UPDATED, Feb. 26, 1:42 pm: The Peninsula Beverly Hills believes it had its own Aldrich Ames manning the front desk.
The ultra-luxury hotel filed a lawsuit this week alleging that a former employee who defected to the nearby Waldorf Astoria, owned by developer Beny Alagem, engaged in a long-running plot to steal “lucrative Middle Eastern clients” from Saudi Arabia and the Gulf.
The details of the legal filing, which were first reported by the Wall Street Journal, read like a spy thriller.
Officials at the 170-key Beverly Hills Waldorf — the crown jewel in the Hilton chain — allegedly conspired with a Peninsula employee to gain access to the names of Middle Eastern guests’ accounts.
The Peninsula has long been a home-away-from-home for elite Middle Easterners, who routinely run up multi-million dollar bills for their stays.
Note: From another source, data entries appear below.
Definition unreadable (name : string) : result (list byte) := Err "no such file".
Definition readable (name : string) : result (list byte) :=
  Ok (list_byte_of_string "from the file").

End SampleKubeconfig.

Module SampleSources.
Import Utils K8s.

(** A source whose certificate ends in ten days and one whose
    certificate has ended, as entries of a map of sources. *)
Definition soon : string * CertificateSource :=
  ("secret-soon"%string,
   {| Type' := "secret"; Name := "soon"; Namespace := "default"; Key := "";
      Certificates := [Samples.soonRecord]; Error := "" |}).

Definition expired : string * CertificateSource :=
  ("secret-old"%string,
   {| Type' := "secret"; Name := "old"; Namespace := "default"; Key := "";
      Certificates := [Samples.expiredRecord]; Error := "" |}).

(** The sample cluster, with a secret [tls] that also holds a key that is
    no candidate. *)
Definition tlsSecretWithNotes : Secret :=
  {| secretData := <["notes.txt"%string := list_byte_of_string "not a certificate"]>
                     (secretData SampleCluster.tlsSecret) |}.

Definition clusterWithNotes : Clientset :=
  {| getPod := getPod (SampleCluster.cluster ∅);
     getSecret := fun _ name =>
       if String.eqb name "tls" then Ok tlsSecretWithNotes else Err "secrets not found";
     getConfigMap := getConfigMap (SampleCluster.cluster ∅) |}.

(** A secret that holds a chain of two certificates under one key. *)
Definition chainSecret : Secret :=
  {| secretData := {[ "tls.crt"%string := list_byte_of_string SamplePem.twoCerts ]} |}.

Definition chainCluster : Clientset :=
  {| getPod := fun _ _ => Err "pods not found";
     getSecret := fun _ _ => Ok chainSecret;
     getConfigMap := fun _ _ => Err "configmaps not found" |}.

(** A cluster whose pod [job] mounts a secret without certificates and a
    config map that cannot be fetched, and a client of it without a trust
    anchor. *)
Definition jobVolume : Volume :=
  {| volSecret := Some "settings"%string; volConfigMap := Some "gone"%string |}.

Definition job : Pod := {| Volumes := [jobVolume] |}.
Many come not only for shopping and medical visits but also for extended summer stays, booking luxury suites not only for themselves but also for their families and large entourages.
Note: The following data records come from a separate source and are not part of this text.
Lemma combine_map_self {A B : Type} (f : A -> B) (l : list A) :
  combine (map f l) l = map (fun x => (f x, x)) l.
Proof. induction l; simpl; [reflexivity|]. now rewrite IHl. Qed.

Lemma fold_min_const (L : Z) (l : list Z) :
  (forall z, In z l -> z = L) -> fold_left Z.min l L = L.
Proof.
  induction l as [|a l IH]; intros H; simpl; [reflexivity|].
  rewrite (H a (or_introl eq_refl)), Z.min_id.
  apply IH. intros; apply H; now right.
Qed.

Variable sim : Sim F.
Variable n : Z.
Hypothesis WF : well_formed sim n = true.
Variable L : Z.
Hypothesis HL : 0 <= L <= common_length sim.

Lemma n_kept_truncate : n_kept (truncate_kept L sim) = map (fun _ => L) (sim_warmup2 sim).
Proof.
  unfold n_kept, truncate_kept. simpl. rewrite combine_map_self, map_map.
  apply map_ext. intros w. simpl. lia.
Qed.

Lemma common_length_truncate : common_length (truncate_kept L sim) = L.
Proof.
  unfold common_length. rewrite n_kept_truncate.
  destruct (well_formed_inv sim n WF) as (Hm & _ & H2 & _).
  destruct (sim_warmup2 sim) as [|w l]; [simpl in H2; lia|]. simpl.
  apply fold_min_const. intros z Hz. apply in_map_iff in Hz.
  now destruct Hz as (_ & <- & _).
Qed.

Lemma chain_truncate k :
  0 <= k < sim_chains sim ->
  chain_wf (truncate_kept L sim) n k = true
  /\ spec_kept (truncate_kept L sim) n k
     = firstn (Z.to_nat L) (spec_kept sim n k).
Proof.
  intros Hk.
  destruct (well_formed_inv sim n WF) as (_ & _ & _ & _ & Hc).
  destruct (chain_wf_inv _ _ _ (Hc k Hk))
    as (nv & s & w & Hd & Hs & Hw & Hws & Hs32 & Hlen).
  destruct (draws_inv _ _ _ _ Hd) as (slst & key & E1 & E2 & E3).
  pose proof (common_length_le sim n WF k Hk) as Hle.
  destruct (chain_facts sim n WF k Hk)
    as (nv' & w' & Hd' & Hw' & _ & _ & Hsk & _ & Hc' & _).
  assert (nv' = nv) by congruence. assert (w' = w) by congruence. subst nv' w'.
  assert (Hd2 : draws (truncate_kept L sim) k n = Ok (firstn (Z.to_nat (w + L)) nv)).
  { unfold draws, truncate_kept. simpl.
    apply py_index_Ok in E1, Hw. destruct E1 as [H0 E1], Hw as [_ Hw].
    rewrite (proj2 (py_index_Ok _ k _)
               (conj H0 (map_nth_error _ _ _ (nth_error_combine _ _ _ _ _ Hw E1)))).
    simpl. rewrite map_map. simpl.
    change (map (fun x : string * list F => fst x) slst) with (map fst slst).
    rewrite E2. simpl.
    now apply (dict_get_map (fun x => firstn (Z.to_nat (w + L)) x)). }
  assert (Hs2 : py_index (sim_n_save (truncate_kept L sim)) k = Ok (w + L)).
  { simpl. apply py_index_Ok in Hw. destruct Hw as [H0 Hw].
    apply py_index_Ok. split; [assumption|].
    now apply (map_nth_error (fun w => w + L)). }
  split.
  - unfold chain_wf. rewrite Hd2, Hs2. simpl sim_warmup2. rewrite Hw.
    rewrite length_firstn.
    rewrite !andb_true_iff. repeat split; try lia.
    apply Z.eqb_eq. lia.
  - unfold spec_kept at 1, kept. rewrite Hd2. simpl sim_warmup2. rewrite Hw. simpl.
    rewrite Hsk, skipn_firstn_comm. f_equal. lia.
Qed.

Lemma well_formed_truncate : well_formed (truncate_kept L sim) n = true.
Proof.
  destruct (well_formed_inv sim n WF) as (Hm & H1 & H2 & H3 & Hc).
  unfold well_formed. rewrite !andb_true_iff, !Z.ltb_lt, !Z.eqb_eq. simpl.
  rewrite !length_map, length_combine.
  repeat split; try lia.
  apply forallb_forall. intros k Hk. apply py_range_In in Hk.
  now apply chain_truncate.
Qed.

Lemma split_step_truncate st k :
  0 <= k < sim_chains sim ->
  split_step L (spec_kept (truncate_kept L sim) n) st k
  = split_step L (spec_kept sim n) st k.
Proof.
  intros Hk. destruct st as [[means vars] carry]. unfold split_step.
  rewrite (proj2 (chain_truncate k Hk)).
  assert (H2 : 0 <= L / 2 <= L)
    by (split; [apply Z.div_pos | apply Z.div_le_upper_bound]; lia).
  rewrite firstn_firstn, skipn_firstn_comm, firstn_firstn.
  replace (Init.Nat.min (Z.to_nat (L / 2)) (Z.to_nat L)) with (Z.to_nat (L / 2)) by lia.
  replace (Init.Nat.min (Z.to_nat (L - L / 2)) (Z.to_nat L - Z.to_nat (L / 2)))
    with (Z.to_nat (L - L / 2)) by lia.
  reflexivity.
Qed.

Lemma fold_res_ext {A S : Type} (f g : S -> A -> res S) (l : list A) :
  (forall a acc, In a l -> f acc a = g acc a) ->
  forall acc, fold_res f l acc = fold_res g l acc.
Proof.
  induction l as [|a l IH]; intros H acc; simpl; [reflexivity|].
  rewrite (H a acc (or_introl eq_refl)).
  destruct (g acc a); simpl; auto. apply IH. intros; apply H; now right.
Qed.

Lemma fold_res_split_truncate st :
  fold_res (split_step L (spec_kept (truncate_kept L sim) n))
    (spec_chains (truncate_kept L sim)) st
  = fold_res (split_step L (spec_kept sim n)) (spec_chains sim) st.
Proof.
  unfold spec_chains. simpl. apply fold_res_ext.
  intros k acc Hk. apply py_range_In in Hk. now apply split_step_truncate.
Qed.
End Truncated.

Section OddLength.
Context {F : Type} {D : Double F} {S : Sqrt F}.

Lemma even_length_odd N : N mod 2 = 1 -> even_length N = N - 1.
Proof. intros H. unfold even_length. now rewrite H. Qed.

Lemma even_length_even N : N mod 2 <> 1 -> even_length N = N.
Proof.
  intros H. unfold even_length. destruct (Z.eqb_spec (N mod 2) 1); congruence.
Qed.

(** C7: on a well-formed snapshot whose common kept length [N] is odd,
    [split_potential_scale_reduction] has the outcome it has on the
    snapshot with every chain cut after its first [N - 1] kept draws; and
    the [n_samples] that the loop over the chains works with is [N - 1]
    for an odd [N] and [N] itself for an even one. *)
Theorem odd_common_length_drops_one_draw
    (sim : Sim F) (n : Z) (h h' : list (list F)) :
  well_formed sim n = true ->
  (common_length sim mod 2 = 1 ->
   fst (split_potential_scale_reduction n (mkStore sim h))
   = fst (split_potential_scale_reduction n
            (mkStore (truncate_kept (common_length sim - 1) sim) h')))
  /\ (forall hv s',
        split_halves n (mkStore sim h) = (Ok hv, s') ->
        ha_n_samples hv
        = if common_length sim mod 2 =? 1
          then common_length sim - 1 else common_length sim).
Proof.
  intros WF. split.
  - intros Hodd.
    pose proof (common_length_uint sim n WF) as HN.
    assert (HL : 0 <= common_length sim - 1 <= common_length sim).
    { assert (common_length sim <> 0) by (intros E; rewrite E in Hodd; discriminate).
      lia. }
    rewrite (split_potential_scale_reduction_run sim n WF).
    rewrite (split_potential_scale_reduction_run _ n
               (well_formed_truncate sim n WF _ HL)).
    rewrite (common_length_truncate sim n WF).
    rewrite (even_length_odd _ Hodd).
    rewrite even_length_even.
    + now rewrite (fold_res_split_truncate sim n WF _ HL).
    + rewrite <- Zminus_mod_idemp_l, Hodd. discriminate.
  - intros hv s' Hh.
    destruct (split_halves_run sim n WF h) as (s1 & E1 & _).
    rewrite Hh in E1.
    destruct (fold_res _ _ _) as [st|e|]; simpl in E1; inversion E1.
    reflexivity.
Qed.
End OddLength.

Lemma odd_common_length_drops_one_draw_witness :
  (common_length sim_7draws mod 2 = 1 ->
   fst (split_potential_scale_reduction 0 (mkStore sim_7draws []))
   = fst (split_potential_scale_reduction 0
            (mkStore (truncate_kept (common_length sim_7draws - 1) sim_7draws) [])))
  /\ (forall hv s',
        split_halves 0 (mkStore sim_7draws []) = (Ok hv, s') ->
        ha_n_samples hv
        = if common_length sim_7draws mod 2 =? 1
          then common_length sim_7draws - 1 else common_length sim_7draws).
Proof.
  apply (odd_common_length_drops_one_draw sim_7draws 0 [] []).
  reflexivity.
Defined.

(** Cutting the seven draws after the sixth is the snapshot of the first
    six draws, and both have the same split R-hat. *)
Example seven_draws_as_six :
  truncate_kept 6 sim_7draws = sim_of [[1; 2; 3; 4; 5; 6]%float] [0]
  /\ fst (split_potential_scale_reduction 0 (mkStore sim_7draws []))
     = fst (split_potential_scale_reduction 0
              (mkStore (sim_of [[1; 2; 3; 4; 5; 6]%float] [0]) [])).
Proof. split; vm_compute; reflexivity. Qed.

(** ** The lag-0 autocorrelation in exact arithmetic *)

(** The operations of the instance [exact] as operations of [Q]. *)
Ltac exact_ops :=
  change (@fadd Q exact) with Qplus in *;
  change (@fsub Q exact) with Qminus in *;
  change (@fmul Q exact) with Qmult in *;
  change (@fdiv Q exact) with Qdiv in *;
  change (@of_Z Q exact) with inject_Z in *;
  change (inject_Z 0) with 0%Q in *;
  change (inject_Z 1) with 1%Q in *;
  change (inject_Z 2) with 2%Q in *.

Section ExactSums.
Local Open Scope Q_scope.

Lemma fold_Qplus_acc (l : list Q) (a : Q) :
  fold_left Qplus l a == a + fold_left Qplus l 0.
Proof.
  revert a. induction l as [|x l IH]; intros a; simpl.
  - ring.
  - rewrite (IH (a + x)), (IH (0 + x)). ring.
Qed.

Lemma sum_cons (x : Q) (l : list Q) : stan.sum (x :: l) == x + stan.sum l.
Proof.
  unfold stan.sum. simpl. exact_ops. rewrite fold_Qplus_acc. ring.
Qed.

Lemma sum_nil : stan.sum (@nil Q) == 0.
Proof. reflexivity. Qed.

Lemma sum_nonneg (l : list Q) : (forall x, In x l -> 0 <= x) -> 0 <= stan.sum l.
Proof.
  induction l as [|x l IH]; intros H.
  - apply Qle_refl.
  - rewrite sum_cons.
    assert (0 <= x) by (apply H; now left).
    assert (0 <= stan.sum l) by (apply IH; intros; apply H; now right).
    lra.
Qed.

Lemma sum_map_le {A : Type} (f g : A -> Q) (l : list A) :
  (forall a, In a l -> f a <= g a) ->
  stan.sum (map f l) <= stan.sum (map g l).
Proof.
  induction l as [|a l IH]; intros H; simpl.
  - apply Qle_refl.
  - rewrite !sum_cons.
    assert (f a <= g a) by (apply H; now left).
    assert (stan.sum (map f l) <= stan.sum (map g l))
      by (apply IH; intros; apply H; now right).
    lra.
Qed.

Lemma sum_map_scale {A : Type} (f : A -> Q) (c : Q) (l : list A) :
  stan.sum (map (fun a => f a * c) l) == stan.sum (map f l) * c.
Proof.
  induction l as [|a l IH]; simpl.
  - rewrite !sum_nil. ring.
  - rewrite !sum_cons, IH. ring.
Qed.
Peninsula officials allege in the lawsuit that its former diplomatic sales manager Houssem Tasco, who made frequent visits to the Gulf to cultivate guests, stole more than 45,000 documents containing room rates and the Middle Easterners’ personal preferences and idiosyncrasies.
Although Tasco was covered by a confidentiality agreement during his work for the Peninsula, the suit alleges that he acted as a “mole,” feeding the crucial information to Waldorf Beverly Hills – even while it was under construction.
The Waldorf subsequently hired Tasco — and gave him a hefty raise — to take a similar position at the new rival establishment.
According to the Journal, Peninsula’s lawyers stated in newly filed court documents that they had gained access to Tasco’s personal computer, which contained the confidential documents and other crucial paperwork about Middle Eastern guests.
Attorney Skip Miller told the Journal that the Tasco’s actions “definitely goes right to the top” of Hilton. “That’s where the responsibility lies,” Miller told the newspaper.
Alagem, the Israeli-born hotelier who has longstanding and contentious plans to develop further on an adjacent plot, was also named as a defendant. The suit contends he participated in the alleged scheme. But Harvey Englander, a spokesperson Alagem’s Oasis West Realty LLC, said the allegations against his client are false.
“The owner of the Peninsula Hotel has a long history of fighting other luxury hotels in Beverly Hills,” Englander said. “Fifteen years ago they spent about $2 million fighting the Montage Hotel. They hired lawyers and tried to fight the Wanda Hotel and the Waldorf before it was built.
Their recent actions against the Waldorf are just a continuation of their business practices. They are afraid of competition.”
A spokesperson for Hilton told the Journal that the allegations were “another example of the plaintiff mischaracterizing Hilton’s actions and intent.”
Hilton previously paid out $75 million to the Starwood chain to settle a similar complaint involving theft of confidential documents from W Hotel brand. [WSJ] — Tina Daunt
*This story was updated to include a response from Alagem’s Oasis West Realty LLC.